EXERCISE -> Write down exactly the lines from the one with "cbn; by intros t [= <-]." to the end of the data, first and last included, and no others.

TASK INPUT ->
Definition sample_authorization : Capability.CommitAuthorization :=
  Capability.mkAuthorization
    (Capability.Cap.mk 1 "tn" "p" "t" "user" "SERVICE" "SERVICE" "READY_EXECUTION" 1 1 1
       EventStoreProps.demo_digest [] ∅ (mkSpecRef 1 CapabilityProps.sample_digest) zeroSpecRef "" "lease" 7
       "v1" "budget" 50 200) "sig:tn/p/t/READY_EXECUTION".
Definition sample_request : TaskRequest :=
  mkTaskRequest "tn" "p" "t" "user" "key" 1 (Task.Cmd.blank Task.TaskCommandReadyExecution)
    sample_authorization.
Definition sample_service : Service := mkService false true true None.
Definition sample_env : env :=
  mkEnv (fun n => Some ("u" +:+ pretty (Z.of_nat n))) (fun _ => 100) (fun _ => false)
    (Capability.Validate CapabilityProps.sample_marshal CapabilityProps.sample_boundary).
Definition sample_op : operation := OpTask 0 sample_request.
Definition sample_run : prog unit :=
  perform sample_jcs sample_sha256 (fun x => x) (fun _ => None) sample_service sample_op.

Notation sample_check :=
  (Capability.Validate CapabilityProps.sample_marshal CapabilityProps.sample_boundary).
Notation sample_sound := (sound (codec := sample_codec)).
Notation sample_honest := (honest (codec := sample_codec)).

Lemma sample_store_sound : sample_sound sample_store.
Proof.
  apply (later_sound sample_jcs sample_sha256 NewMemoryStore); [apply empty_sound|].
  exists [EventStoreProps.CmdExecute sample_creation]. split.
  - apply (exec_run _ NewMemoryStore). vm_compute. reflexivity.
  - apply Forall_singleton. intros u [->|[->|[]%not_elem_of_nil]%elem_of_cons]%elem_of_cons; split;
      intros T id HT Hkey; apply (EventStoreProps.aggregateKey_inj _ T _ _ _ id) in Hkey as (_ & Hty & <-); try done;
      cbn; by intros t [= <-].
Qed.

(** The first commit of a log. *)
Fixpoint find_commit (l : list (MemoryStore * obs))
    : option (MemoryStore * TransactionRequest * result TransactionResult store_error) :=
  match l with
  | [] => None
  | (s1, SawExecute q r) :: _ => Some (s1, q, r)
  | _ :: l => find_commit l
  end.
Lemma find_commit_in l s1 q r : find_commit l = Some (s1, q, r) -> (s1, SawExecute q r) ∈ l.
Proof.
  induction l as [|[s o] l IH]; [done|]. destruct o; cbn; intros H; try (right; by apply IH).
  injection H as -> -> ->. by left.
Qed.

RESULT OF THIS EXERCISE ->
      cbn; by intros t [= <-].
Qed.

(** The first commit of a log. *)
Fixpoint find_commit (l : list (MemoryStore * obs))
    : option (MemoryStore * TransactionRequest * result TransactionResult store_error) :=
  match l with
  | [] => None
  | (s1, SawExecute q r) :: _ => Some (s1, q, r)
  | _ :: l => find_commit l
  end.
Lemma find_commit_in l s1 q r : find_commit l = Some (s1, q, r) -> (s1, SawExecute q r) ∈ l.
Proof.
  induction l as [|[s o] l IH]; [done|]. destruct o; cbn; intros H; try (right; by apply IH).
  injection H as -> -> ->. by left.
Qed.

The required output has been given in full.